Two weeks ago yesterday Maddie had her amputation surgery.  It seems like so much longer than that but then in some ways I can’t believe it’s been two weeks.  I am so proud of her and how well she’s doing.  When I think about what so many have went through, I am thankful that Maddie’s recovery has been pretty smooth.  She’s been off the pain meds for 5 days and other than an occasional bout of panting, she does not seem to have any discomfort.  She’s eating and drinking really well again and moving around a little more in her “area”.  I still haven’t given her free access to the house because I’m worried about her falling or hurting herself; she still struggles with walking and tires really quickly.   We are going out three or four short trips a day and each time we try to add another step or two, go just a little bit farther.  The real problem that we’re facing is she’s BORED!!!  At least when she was on pain meds, she slept a lot!!!  Now she just sort of sits there, staring out the back door. Someone is always sitting with her and we haven’t left her home alone at all yet.  We do leave her alone in the room for 10 or 15 minute intervals here and there because sooner or later, there will be a day where we all HAVE to work!
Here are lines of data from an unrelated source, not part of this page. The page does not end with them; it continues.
(** X17.  A key that points over the border of the map changes nothing:
    [MOVE_UP] in the first row, [MOVE_DOWN] in the last row, [MOVE_LEFT]
    in the first column and [MOVE_RIGHT] in the last column give a
    target outside the map, and the move returns [STATUS_STAY] with the
    world as it was. *)
Theorem key_press_at_border (maxRow maxCol : Z) (input : ascii) (w : World) :
  keys_distinct ->
  wf_world maxRow maxCol w ->
  (input = MOVE_UP /\ row (player w) = 0) \/
  (input = MOVE_DOWN /\ row (player w) = maxRow - 1) \/
  (input = MOVE_LEFT /\ col (player w) = 0) \/
  (input = MOVE_RIGHT /\ col (player w) = maxCol - 1) ->
  exists nextRow nextCol,
    getDirection input (row (player w)) (col (player w)) = Done (nextRow, nextCol) /\
    doPlayerMove maxRow maxCol nextRow nextCol w = Done (STATUS_STAY, w).
Proof.
  intros Hk (Hs & HR & HC & Hpr & Hpc) Hcase.
  assert (Hkeys : MOVE_UP <> MOVE_DOWN /\ MOVE_UP <> MOVE_LEFT /\ MOVE_UP <> MOVE_RIGHT /\
                  MOVE_DOWN <> MOVE_LEFT /\ MOVE_DOWN <> MOVE_RIGHT /\
                  MOVE_LEFT <> MOVE_RIGHT).
  { unfold keys_distinct in Hk.
    repeat match goal with
           | Hn : NoDup (_ :: _) |- _ => apply NoDup_cons in Hn as [? Hn]
           end.
    repeat match goal with
           | Hn : _ ∉ _ :: _ |- _ => apply not_elem_of_cons in Hn as [? Hn]
           end.
    repeat split; congruence. }
  destruct Hkeys as (Hud & Hul & Hur & Hdl & Hdr & Hlr).
  unfold getDirection.
  destruct Hcase as [[-> E] | [[-> E] | [[-> E] | [-> E]]]].
  - rewrite bool_decide_eq_true_2 by reflexivity.
    rewrite int_sub_in_range by (unfold INT32_MIN, INT32_MAX in *; lia). simpl.
    eexists _, _. split; [reflexivity|]. apply doPlayerMove_outside. lia.
  - rewrite (bool_decide_eq_false_2 (MOVE_DOWN = MOVE_UP)) by congruence.
    rewrite bool_decide_eq_true_2 by reflexivity.
    rewrite int_add_in_range by (unfold INT32_MIN, INT32_MAX in *; lia). simpl.
    eexists _, _. split; [reflexivity|]. apply doPlayerMove_outside. lia.
  - rewrite (bool_decide_eq_false_2 (MOVE_LEFT = MOVE_UP)) by congruence.
    rewrite (bool_decide_eq_false_2 (MOVE_LEFT = MOVE_DOWN)) by congruence.
    rewrite bool_decide_eq_true_2 by reflexivity.
    rewrite int_sub_in_range by (unfold INT32_MIN, INT32_MAX in *; lia). simpl.
    eexists _, _. split; [reflexivity|]. apply doPlayerMove_outside. lia.
  - rewrite (bool_decide_eq_false_2 (MOVE_RIGHT = MOVE_UP)) by congruence.
    rewrite (bool_decide_eq_false_2 (MOVE_RIGHT = MOVE_DOWN)) by congruence.
    rewrite (bool_decide_eq_false_2 (MOVE_RIGHT = MOVE_LEFT)) by congruence.
    rewrite bool_decide_eq_true_2 by reflexivity.
    rewrite int_add_in_range by (unfold INT32_MIN, INT32_MAX in *; lia). simpl.
    eexists _, _. split; [reflexivity|]. apply doPlayerMove_outside. lia.
Qed.

(** X18.  The monsters' turn writes Monster and Open and nothing else: after
    [doMonsterAttack] every cell holds what it held, or Monster, or,
    for a cell other than the player's, Open. *)
Theorem doMonsterAttack_writes (maxRow maxCol : Z) (fuel : nat) (w : World) :
  tiles_distinct ->
  Z.max maxRow maxCol <= Z.of_nat fuel ->
  wf_world maxRow maxCol w ->
  exists b w',
    doMonsterAttack fuel maxRow maxCol w = Done (b, w') /\
    forall r c,
      load_cell (cells w') r c = load_cell (cells w) r c \/
      load_cell (cells w') r c = Done TILE_MONSTER \/
      ((r, c) <> (row (player w), col (player w)) /\
       load_cell (cells w') r c = Done TILE_OPEN).
Proof.
  intros Hd Hfuel Hwf.
  destruct (doMonsterAttack_run maxRow maxCol fuel Hd Hfuel w Hwf)
    as (w' & x & _ & _ & Hrun & _ & _ & Hmono).
  exists (bool_decide (x = TILE_MONSTER)), w'. split; [exact Hrun|exact Hmono].
Qed.

End TurnExtras.

(** * The further properties on concrete worlds *)

Lemma sample_keys_distinct : keys_distinct.
Proof. unfold keys_distinct. apply (bool_decide_unpack _). vm_compute. exact I. Qed.

Lemma small_room_treasure_range : INT32_MIN <= treasure (player small_room) < INT32_MAX.
Proof. unfold INT32_MIN, INT32_MAX. simpl. lia. Qed.

Lemma corridor_door_wf : wf_world 1 3 corridor_door.
Proof. solve_wf. Qed.

Lemma corridor_door_quiet (i : nat) (n : Z) :
  1 <= n ->
  in_sight (cells corridor_door) 1 3 0 0 (dir i).1 (dir i).2 n ->
  ray_cell (cells corridor_door) 0 0 (dir i).1 (dir i).2 n <> Done TILE_MONSTER.
Proof.
  intros _ _ Hm. unfold ray_cell in Hm.
  remember (0 + n * (dir i).1) as r eqn:Er. remember (0 + n * (dir i).2) as c eqn:Ec.
  clear Er Ec.
  destruct (load_cell_bounds (cells corridor_door) 1 3 r c _ ltac:(solve_shape) Hm) as [Hr Hc].
  assert (r = 0) as -> by lia.
  assert (c = 0 \/ c = 1 \/ c = 2) as [-> | [-> | ->]] by lia;
    vm_compute in Hm; discriminate.
Qed.

Lemma doPlayerMove_keeps_wf_witness :
  exists s w',
    doPlayerMove 3 3 1 0 small_room = Done (s, w') /\
    wf_world 3 3 w' /\
    ((row (player w'), col (player w')) = (1, 1) \/
     (row (player w'), col (player w')) = (1, 0)) /\
    (treasure (player w') = 0 \/ treasure (player w') = 0 + 1).
Proof.
  exact (doPlayerMove_keeps_wf 3 3 1 0 small_room small_room_wf small_room_treasure_range).
Defined.

Lemma doPlayerMove_keeps_obstacles_witness :
  exists s w',
    doPlayerMove 3 3 1 0 small_room = Done (s, w') /\
    forall r c x,
      (r, c) <> (1, 1) ->
      load_cell (cells small_room) r c = Done x ->
      x = TILE_PILLAR \/ x = TILE_MONSTER ->
      load_cell (cells w') r c = Done x.
Proof.
  exact (doPlayerMove_keeps_obstacles 3 3 1 0 small_room small_room_wf
           small_room_treasure_range).
Defined.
Next Wednesday is her first chemo treatment and they told me it will only take about 30 minutes!  I was surprised as I expected it to be a couple hours.   Of course now this is something new for me to worry about – will it make her sick?  Will this impede her recovery from surgery?  Can I afford this after the surgery (that’s a big one).  I am so fortunate in that my daughter paid for the actual surgery and I paid for all the rest – so we basically split it 50/50.  But that’s still close to $4k each and we’re both now feeling it financially.   This also couldn’t come at a worse time because we’re planning her wedding for next August – which is another big nut.  It is just me and my two daughters and my youngest daughter just finished college and is still looking for full time employment.  So the money part is hard.  The chemo is supposed to be another $4000.  But none of us have even considered NOT doing it.  My mother always said that things work out.  So that’s what I’m counting on, financially anyway!  I’m counting on the doctors to get Maddie well!

She still will not even tolerate seeing her brother.  He’s so confused and upset and I feel so sorry for him.  He just had eye surgery over the summer for a cancerous tumor so we have his battles to fight too.  And the fact that he can’t be with his best friend is just torturing him.  For the first time in years he had an accident in the house.  I really believe this is just because he’s so confused with his life being turned upside down.  I am hoping that once Maddie starts moving around better, she’ll be friendlier to him but I do not think I’ll ever leave them alone together again.  She has about 100 lbs on him and even with just three legs, I know she could seriously hurt him if she wanted to.  So they’re destined to have to spend at least part of their lives apart.  This makes me sad for both of them.